Die Schweiz gehört zu den Ländern mit dem höchsten Anteil an Teilzeiterwerbstätigen. Es sind vor allem die Frauen, die Teilzeit arbeiten. Männer bevorzugen auch heute noch Vollzeitjobs, dieses Muster etabliert sich bereits früh im Berufsleben: Ein Viertel der Frauen ohne Kinder zwischen 25 und 29 arbeitet Teilzeit, bei den Männern ist es nur jeder Achte, wie eine neue Erhebung des Bundesamts für Statistik (BFS) zeigt.

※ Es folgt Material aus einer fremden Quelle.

(** * Proof-of-work check and difficulty retargeting (namespace cryptonote)

    A shallow embedding of [mul], [cadd], [cadc], [check_hash],
    [next_difficulty], [next_difficulty_with_statistics] and [LWMA1_],
    with the properties of the difficulty specification proved over it.

    Conventions of the embedding:
    - a [uint64_t] (and a [size_t], taken to be 64 bits wide) is a [Z] in
      [0, 2^64); every C operation that can wrap is written with its
      reduction modulo 2^64;
    - a [std::vector<uint64_t>] is a [list Z]; [v.size()] is [size v];
    - a failed [assert], a division by zero and an index outside a vector
      end the computation with a [fault];
    - [std::sort] is [merge_sort Z.le]. *)

From Stdlib Require Import ZArith Lia List Bool.
From Stdlib.Strings Require Import Byte.
From stdpp Require Import base list sorting.

Local Open Scope Z_scope.

(** ** 64-bit unsigned arithmetic *)

Definition u64 (z : Z) : Z := z mod 2 ^ 64.

Definition is_u64 (z : Z) : Prop := 0 <= z < 2 ^ 64.

Definition add64 (a b : Z) : Z := u64 (a + b).
Definition sub64 (a b : Z) : Z := u64 (a - b).
Definition mul64 (a b : Z) : Z := u64 (a * b).
Definition shl64 (a n : Z) : Z := u64 (Z.shiftl a n).
Definition shr64 (a n : Z) : Z := Z.shiftr a n.

Infix "+%" := add64 (at level 50, left associativity) : Z_scope.
Infix "-%" := sub64 (at level 50, left associativity) : Z_scope.
Infix "*%" := mul64 (at level 40, left associativity) : Z_scope.

(** ** Faults and the error monad *)

Inductive fault : Type :=
| AssertionFailed
| DivisionByZero
| OutOfRange.

Inductive result (A : Type) : Type :=
| Ret (a : A)
| Abort (f : fault).

Arguments Ret {A} a.
Arguments Abort {A} f.

#[global] Instance result_ret : MRet result := fun A a => Ret a.

#[global] Instance result_bind : MBind result := fun A B k m =>
  match m with
  | Ret a => k a
  | Abort f => Abort f
  end.

#[global] Instance result_fmap : FMap result := fun A B f m =>
  match m with
  | Ret a => Ret (f a)
  | Abort e => Abort e
  end.

(** [assert(b)] *)
Definition assert (b : bool) : result unit :=
  if b then Ret tt else Abort AssertionFailed.

(** [a / b] on [uint64_t] *)
Definition div64 (a b : Z) : result Z :=
  if b =? 0 then Abort DivisionByZero else Ret (a / b).

(** [v.size()] *)
Definition size (v : list Z) : Z := Z.of_nat (length v).

(** [v[i]] *)
Definition at_index (v : list Z) (i : Z) : result Z :=
  if i <? 0 then Abort OutOfRange
  else match v !! Z.to_nat i with
       | Some x => Ret x
       | None => Abort OutOfRange
       end.

(** ** WideMultiply: the portable [mul] (lines 59-94) *)

Definition mul (a b : Z) : Z * Z :=
  let aLow := Z.land a 0xFFFFFFFF in
  let aHigh := shr64 a 32 in
  let bLow := Z.land b 0xFFFFFFFF in
  let bHigh := shr64 b 32 in

  let res := aLow *% bLow in
  let lowRes1 := Z.land res 0xFFFFFFFF in
  let carry := shr64 res 32 in

  let res := aHigh *% bLow +% carry in
  let highResHigh1 := shr64 res 32 in
  let highResLow1 := Z.land res 0xFFFFFFFF in

  let res := aLow *% bHigh in
  let lowRes2 := Z.land res 0xFFFFFFFF in
  let carry := shr64 res 32 in

  let res := aHigh *% bHigh +% carry in
  let highResHigh2 := shr64 res 32 in
  let highResLow2 := Z.land res 0xFFFFFFFF in

  let r := highResLow1 +% lowRes2 in
  let carry := shr64 r 32 in
  let low := Z.lor (shl64 r 32) lowRes1 in
  let r := highResHigh1 +% highResLow2 +% carry in
  let d3 := Z.land r 0xFFFFFFFF in
  let carry := shr64 r 32 in
  let r := highResHigh2 +% carry in
  let high := Z.lor d3 (shl64 r 32) in
  (low, high).

(** ** TargetChecker: [cadd], [cadc], [check_hash] (lines 98-121) *)

Definition cadd (a b : Z) : bool := a +% b <? a.

Definition cadc (a b : Z) (c : bool) : bool :=
  (a +% b <? a) || (c && (a +% b =? u64 (-1))).

(** [crypto::hash] is a struct of 32 chars. *)
Definition hash : Type := list byte.
(** A plan that changes the code of one worker. *)
Definition codeOnlyPlan : string :=
  String.concat lf
    ["  # cloudflare_worker_script.api will be updated in-place";
     "  ~ resource " ++ quoted "cloudflare_worker_script" ++ " " ++
       quoted "api" ++ " {";
     "      ~ content_sha256 = " ++ quoted "abc" ++ " -> " ++ quoted "def";
     "      ~ content        = " ++ quoted "old" ++ " -> " ++ quoted "new";
     "        id             = " ++ quoted "x";
     "      + status         = (known after apply)";
     "      ~ etag           = " ++ quoted "x" ++ " -> (known after apply)";
     "    }";
     "";
     "Plan: 0 to add, 1 to change, 0 to destroy."]%string.

Definition report (percent lines : float) : value :=
  VObj [("total_percent_covered"%string, VNum percent);
        ("total_num_lines"%string, VNum lines)].

(** ** Telemetry (analyze-coverage-results.mjs, [sendTelemetry]) *)

(** The run's metadata, read from the action context next to the pull
    request. *)
Record RunContext : Type := {
  run_context : Context;
  run_workflow : string;             (* context.workflow *)
  run_runId : Z;                     (* context.runId *)
  run_sha : string;                  (* context.sha *)
  run_ref : string                   (* context.ref *)
}.

(** The object [{...eventData, timestamp, workflow, run_id, sha, ref,
    pr_number}] of the one-element array that is posted, kept by its
    parts. *)
Record TelemetryPayload : Type := {
  eventData : value;
  timestamp : string;
  workflow : string;
  run_id : Z;
  sha : string;
  ref : string;
  pr_number : option Z
}.

(** What [fetch] does with a request: a response, with its [ok] flag and
    status, or an exception with its message. *)
Inductive fetch_answer : Type :=
| Responded (ok : bool) (status : Z)
| Threw (message : string).

(** The network and the clock: the answer to the [i]-th request of the call
    and the time ([new Date().toISOString()]) of its [i]-th iteration. *)
Record Net : Type := {
  fetch : nat -> TelemetryPayload -> fetch_answer;
  now : nat -> string
}.

Inductive telemetry_effect : Type :=
| WarnNoToken                        (* AXIOM_TOKEN not set - skipping telemetry *)
| WarnSendFailed (status : Z)        (* Failed to send Axiom event: <status> *)
| WarnSendError (message : string)   (* Error sending Axiom event: <message> *)
| Post (token : string) (payload : TelemetryPayload).

(** The body of the [for] loop, for the event at index [i]. *)
Definition sendOne (axiomToken : string) (context : RunContext) (net : Net)
           (i : nat) (event : value) : list telemetry_effect :=
  let payload :=
    {| eventData := event;
       timestamp := now net i;
       workflow := run_workflow context;
       run_id := run_runId context;
       sha := run_sha context;
       ref := run_ref context;
       pr_number :=
         match pull_request (run_context context) with
         | Some pr => number pr
         | None => None
         end |} in
  Post axiomToken payload ::
  match fetch net i payload with
  | Responded true _ => []
  | Responded false status => [WarnSendFailed status]
  | Threw message => [WarnSendError message]
  end.

Fixpoint sendFrom (axiomToken : string) (context : RunContext) (net : Net)
         (i : nat) (events : list value) : list telemetry_effect :=
  match events with
  | [] => []
  | event :: rest =>
      sendOne axiomToken context net i event ++
      sendFrom axiomToken context net (S i) rest
  end.

(** [sendTelemetry({events, axiomToken, context, core})]: what it does, in
    order.  [None] is an undefined token. *)
Definition sendTelemetry (events : list value) (axiomToken : option string)
           (context : RunContext) (net : Net) : list telemetry_effect :=
  match axiomToken with
  | None => [WarnNoToken]
  | Some token =>
      if (String.length token =? 0)%nat then [WarnNoToken]
      else sendFrom token context net 0 events
  end.

(** ** The retry wrapper ([curl_with_retry])

    Shell integers are 64-bit and wrap around.  The temporary file that
    holds the output of the last invocation is kept as the loop's [last]
    result; its removal on return is left out. *)

Definition wrap64 (z : Z) : Z :=
  ((z + 2 ^ 63) mod 2 ^ 64 - 2 ^ 63)%Z.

«Frauen haben von Beginn weg weniger Interesse an einer Vollzeitstelle», sagt Ursina Kuhn, Forscherin am Schweizer Kompetenzzentrum für Sozialwissenschaften der Universität Lausanne. «Die jungen Frauen schauen schon bei der Berufswahl, ob Teilzeitarbeit möglich ist. Für die meisten Männer stelle sich hingegen die Frage gar nicht, ob sie mit reduziertem Pensum arbeiten sollten. «Sie arbeiten grundsätzlich Vollzeit. Auch heute noch reduziert nur eine Minderheit der Männer das Pensum, wenn sie Kinder haben.» (…)

Bei den 30- bis 49-Jährigen sind die Unterschiede zwischen Männern und Frauen noch deutlicher. Von den Frauen ohne Kinder arbeiten 43 Prozent Teilzeit, bei den Männern rund 15 Prozent. An dieser niedrigen Teilzeitquote der Männer ändert sich auch nichts, wenn sie Kinder haben. In diesem Fall arbeiten von den 30- und 49-jährigen Männern sogar nur 13 Prozent Teilzeit. Von den Frauen mit Kindern in dieser Altersgruppe haben hingegen 80 Prozent ein Teilzeitpensum. (…)

Dass auch viele kinderlose Frauen Teilzeit arbeiten, liegt laut Ursina Kuhn auch daran, dass in der Schweiz Teilzeitarbeit nicht schlechter entlöhnt wird als Vollzeitarbeit. Anders als in vielen Ländern gelte in der Schweiz für Teilzeitarbeit der gleiche Grundlohn wie für Vollzeitarbeit. Dies rechne sich insbesondere bei gut bezahlten Stellen für Hochqualifizierte. Dabei müsse aber auch berücksichtigt werden, dass die Wochenarbeitszeit in der Schweiz deutlich höher sei als etwa in Frankreich. «Wenn eine Frau in der Schweiz 80 Prozent arbeitet, entspricht das in Frankreich fast einem Vollzeitpensum.»

Als weitere Gründe für die weit verbreitete Teilzeitarbeit nennt Kuhn die Berufsfelder, in denen Frauen arbeiten. Im Sozialbereich seien Teilzeitstellen fast schon die Norm – zum Teil auch, weil die Arbeit mit einem Vollzeitpensum als zu belastend empfunden werde. Tatsächlich verzeichnen Wirtschaftsbereiche, in denen überdurchschnittlich viele Frauen arbeiten, den höchsten Anteil an Teilzeitstellen. In den Bereichen Unterricht und Erziehung sowie Gesundheits- und Sozialwesen arbeiten fast 60 Prozent der Angestellten Teilzeit.